Y como nos unía la misma locura, el mismo loco deseo de hermanar a los teatristas de Europa, América Latina y África, pusimos manos a  la obra a esa empresa que parecía tan utópica y, al mismo tiempo, tan hermosa...

Luis Molina y Elena Shaposnik

Desde Canarias, sin conocer aquel pueblo, nos parecía imposible entender cómo aquello podía ser real...Nosotros lográbamos que los grupos latinoamericanos llegaran hasta allí (tarea nada fácil, por cierto) y, cuando volvían , hablaban maravillas de Agüimes. Describían el lugar donde de hospedaban, el albergue de Arinaga, al que desde el principio bautizaron "Alcatraz", con una mezcla de menosprecio y nostalgia.

Por fin, en el quinto Festival pude asistir personalmente y vivir en carne propia la experiencia. Conocer a Antonio Lozano, Antonio Morales y a todo el equipo que conforma el Ayuntamiento de Agüimes, me permitió comprender inmediatamente el milagro que allí se producía....

En esa mi primera experiencia en Agüimes pude presenciar, en Alcatraz y a altas horas de la madrugada, cómo se producía un milagro indescriptible entre bombos africanos, cante flamenco, tangos argentinos...un diálogo donde las barreras idiomáticas eran derribadas por el más puro arte ...y sentí, como nunca antes, que aquel esfuerzo de tantos años tenía mucho sentido ...valía la pena...

Ante todas estas maravillas, cómo no comprender que todo el mundo quiera regresar una y otra vez...

Hago votos porque el Festival del Sur siga consolidándose...Porque podamos celebrar los veinte años todos juntos, y  porque Agüimes y su gente sigan brindando ese espacio que anualmente propicia la confraternidad de los teatristas de tres continentes, con ese calor humano que hace de este Festival del Sur una experiencia única y entrañable.

 
Alfonso Sastre
Dramaturgo
Un alto en el camino. De izquierda a derecha, Antonio Abdo, Pilar Rey, Alfonso Sastre y Pepe Dámaso.

Desde luego, de cualquier festival de teatro se puede decir que es un producto milagroso; pero es que, en el caso de Agüimes, se construyó sobre una infraestructura...imaginaria, y el horizonte era, y es, ofrecer un  punto de confluencia nada menos que a Tres Mundos. Agüimes está geográficamente en ese punto, pero había que tomar conciencia de esa privilegiada situación geoespiritual y tener un espíritu poético en el sentido originario de esta palabra. Agüimes es, así, un Festival de poetas y el Festival de los poetas: de la palabra y de la  voz, del gesto, de la plástica, de la música, de la arquitectura; en definitiva, del teatro.

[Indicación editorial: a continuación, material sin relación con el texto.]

(** * nlp_experiments / german_to_eng_translator

    A shallow embedding of the interactive German-to-English translator:
    the regex word tokenizer ([word_tokenizer.py]), the MyMemory translation
    client ([translation_api.py]), the Ollama example generator
    ([ollama_utils.py]), the speech synthesis dispatcher ([tts_utils.py]) and
    the Streamlit page state machine ([app.py]).

    Python [str] values are lists of Unicode code points.  The parts of the
    Unicode character database that lie outside the ASCII range are kept
    abstract (class [UnicodeDB]); everything the program does on ASCII text
    is computed. *)

From Stdlib Require Import List NArith ZArith Bool Lia String Ascii.
From Stdlib Require DecimalNat.
From stdpp Require Import base option list gmap.
Import ListNotations.

Local Open Scope N_scope.
Local Open Scope list_scope.
Local Set Warnings "-register-all".

(* ===================================================================== *)
(** * Part I: definitions                                                  *)
(* ===================================================================== *)

(** ** Runs of characters *)

Module Runs.

(** The longest prefix of [l] whose elements all satisfy [p]. *)
Fixpoint take_while {A} (p : A -> bool) (l : list A) : list A :=
  match l with
  | x :: l' => if p x then x :: take_while p l' else []
  | [] => []
  end.

(** What is left of [l] after that prefix. *)
Fixpoint drop_while {A} (p : A -> bool) (l : list A) : list A :=
  match l with
  | x :: l' => if p x then drop_while p l' else l
  | [] => []
  end.

End Runs.

(** ** Python strings *)

Module Py.
Import Runs.

(** A [str] is a sequence of code points. *)
Abbreviation str := (list N) (only parsing).

(** ASCII literals of the development: [u "abc"] is the Python string 'abc'. *)
Definition u (s : string) : str :=
  List.map N_of_ascii (list_ascii_of_string s).

(** Truth value of a sequence ([str], [bytes], [list]): [bool(s)]. *)
Definition truthy {A} (s : list A) : bool :=
  match s with [] => false | _ :: _ => true end.

(** Truth value of an optional string ([None] and [''] are false). *)
Definition truthy_opt (o : option str) : bool :=
  match o with Some s => truthy s | None => false end.

(** The non-ASCII part of the Unicode character database, as CPython
    consults it: [Py_UNICODE_ISSPACE], [Py_UNICODE_ISALNUM], full-string
    lowercasing ([str.lower]) and the simple lowercase mapping used by
    [re.IGNORECASE]. *)
Class UnicodeDB := {
  uni_isspace : N -> bool;
  uni_isalnum : N -> bool;
  uni_lower : list N -> list N;
  uni_tolower : N -> N
}.

(** A database with nothing outside ASCII: no further white space or
    alphanumeric character, and no case mapping.  It is enough to run the
    program on ASCII text. *)
Definition ascii_only : UnicodeDB := {|
  uni_isspace := fun _ => false;
  uni_isalnum := fun _ => false;
  uni_lower := fun s => s;
  uni_tolower := fun c => c
|}.

Definition between (lo hi c : N) : bool := (lo <=? c) && (c <=? hi).

Definition is_ascii (c : N) : bool := c <? 128.

Definition ascii_isspace (c : N) : bool :=
  between 9 13 c || between 28 32 c.

Definition ascii_isupper (c : N) : bool := between 65 90 c.
Definition ascii_islower (c : N) : bool := between 97 122 c.
Definition ascii_isdigit (c : N) : bool := between 48 57 c.

Definition ascii_isalnum (c : N) : bool :=
  ascii_isdigit c || ascii_isupper c || ascii_islower c.

Definition ascii_tolower (c : N) : N :=
  if ascii_isupper c then c + 32 else c.

Section WithUnicode.
Context {U : UnicodeDB}.

(** [str.isspace] on one character, also the class [\s] of [re]. *)
Definition is_space (c : N) : bool :=
  if is_ascii c then ascii_isspace c else uni_isspace c.

(** The class [\w] of [re] on [str] patterns: alphanumeric or underscore. *)
Definition is_word (c : N) : bool :=
  if is_ascii c then ascii_isalnum c || (c =? 95) else uni_isalnum c.

(** Simple lowercase of one character ([re.IGNORECASE]). *)
Definition to_lower (c : N) : N :=
  if is_ascii c then ascii_tolower c else uni_tolower c.

(** [s.lower()]: CPython lowers a pure-ASCII string bytewise and any other
    string through the Unicode case mapping of the whole string. *)
Definition lower (s : str) : str :=
  if forallb is_ascii s then List.map ascii_tolower s else uni_lower s.

Definition lstrip (s : str) : str := drop_while is_space s.

Definition rstrip (s : str) : str := rev (lstrip (rev s)).

(** [s.strip()] *)
Definition strip (s : str) : str := rstrip (lstrip s).

End WithUnicode.

(** [s.startswith(p)], returning the remainder. *)
Fixpoint strip_prefix (p s : str) : option str :=
  match p, s with
  | [], _ => Some s
  | a :: p', b :: s' => if a =? b then strip_prefix p' s' else None
  | _ :: _, [] => None
  end.

(** [s.partition(sep)] for a non-empty [sep]: the text before the first
    occurrence of [sep] and the text after it, or [None] when [sep] does
    not occur. *)
Fixpoint cut (sep s : str) : option (str * str) :=
  match strip_prefix sep s with
  | Some rest => Some ([], rest)
  | None =>
      match s with
      | [] => None
      | c :: s' =>
          match cut sep s' with
          | Some (before, after) => Some (c :: before, after)
          | None => None
          end
      end
  end.

(** [sub in s] *)
Definition contains (sub s : str) : bool :=
  match cut sub s with Some _ => true | None => false end.

Fixpoint split_fuel (fuel : nat) (sep s : str) : list str :=
  match fuel with
  | O => [s]
  | S fuel' =>
      match cut sep s with
      | Some (before, after) => before :: split_fuel fuel' sep after
      | None => [s]
      end
  end.

(** [s.split(sep)] for a non-empty [sep]; every cut consumes at least one
    character, so [length s] cuts are enough. *)
Definition split (sep s : str) : list str := split_fuel (List.length s) sep s.

(** [l[0]] of a list that [split] returned (never empty). *)
Definition first (l : list str) : str :=
  match l with x :: _ => x | [] => [] end.

(** [bytes] values. *)
Abbreviation bytes := (list N) (only parsing).

(** Python values as [json.loads] produces them; [VNone] is [None].  Of a
    number the program only ever asks whether it is zero. *)
Inductive pyval : Type :=
| VNone
| VBool (b : bool)
| VNum (nonzero : bool)
| VStr (s : list N)
| VList (l : list pyval)
| VDict (kvs : list (list N * pyval)).

(** The exceptions the program's [try] blocks distinguish, and the one a
    handler raises when it reads a local variable that was never bound. *)
Inductive exn : Type :=
| Timeout
| RequestException
| ValueError
| AttributeError
| TypeError
| UnboundLocalError
| OtherException.

(** A computation that returns or raises. *)
Definition result (A : Type) : Type := exn + A.

Definition ok {A} (a : A) : result A := inr a.
Definition raise {A} (e : exn) : result A := inl e.

Definition rbind {A B} (r : result A) (f : A -> result B) : result B :=
  match r with inl e => inl e | inr a => f a end.

(** [bool(v)] *)
Definition truthy_val (v : pyval) : bool :=
  match v with
  | VNone => false
  | VBool b => b
  | VNum nz => nz
  | VStr s => truthy s
  | VList l => truthy l
  | VDict kvs => truthy kvs
  end.

Definition str_eqb (a b : str) : bool := bool_decide (a = b).

(** [a == b] where [a] is a string. *)
Definition val_eq_str (a : str) (v : pyval) : bool :=
  match v with VStr s => str_eqb a s | _ => false end.

Fixpoint assoc (key : str) (kvs : list (list N * pyval)) : option pyval :=
  match kvs with
  | (k, v) :: kvs' => if str_eqb key k then Some v else assoc key kvs'
  | [] => None
  end.

(** [v.get(key, default)]: only a [dict] has the method. *)
Definition dict_get (key : str) (default : pyval) (v : pyval) : result pyval :=
  match v with
  | VDict kvs => ok (match assoc key kvs with Some x => x | None => default end)
  | _ => raise AttributeError
  end.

Darse cuenta de eso, de dónde está Agüimes, y de las virtualidades de esa situación geo-espiritual, fue la base de esta feliz ocurrencia: hacer allí, sobre una estructura más virtual que real, un lugar de grandes encuentros teatrales. Yo os felicito con el corazón en la mano, a los diez años del comienzo de aquella gran aventura. Hondarribia, mayo 1997.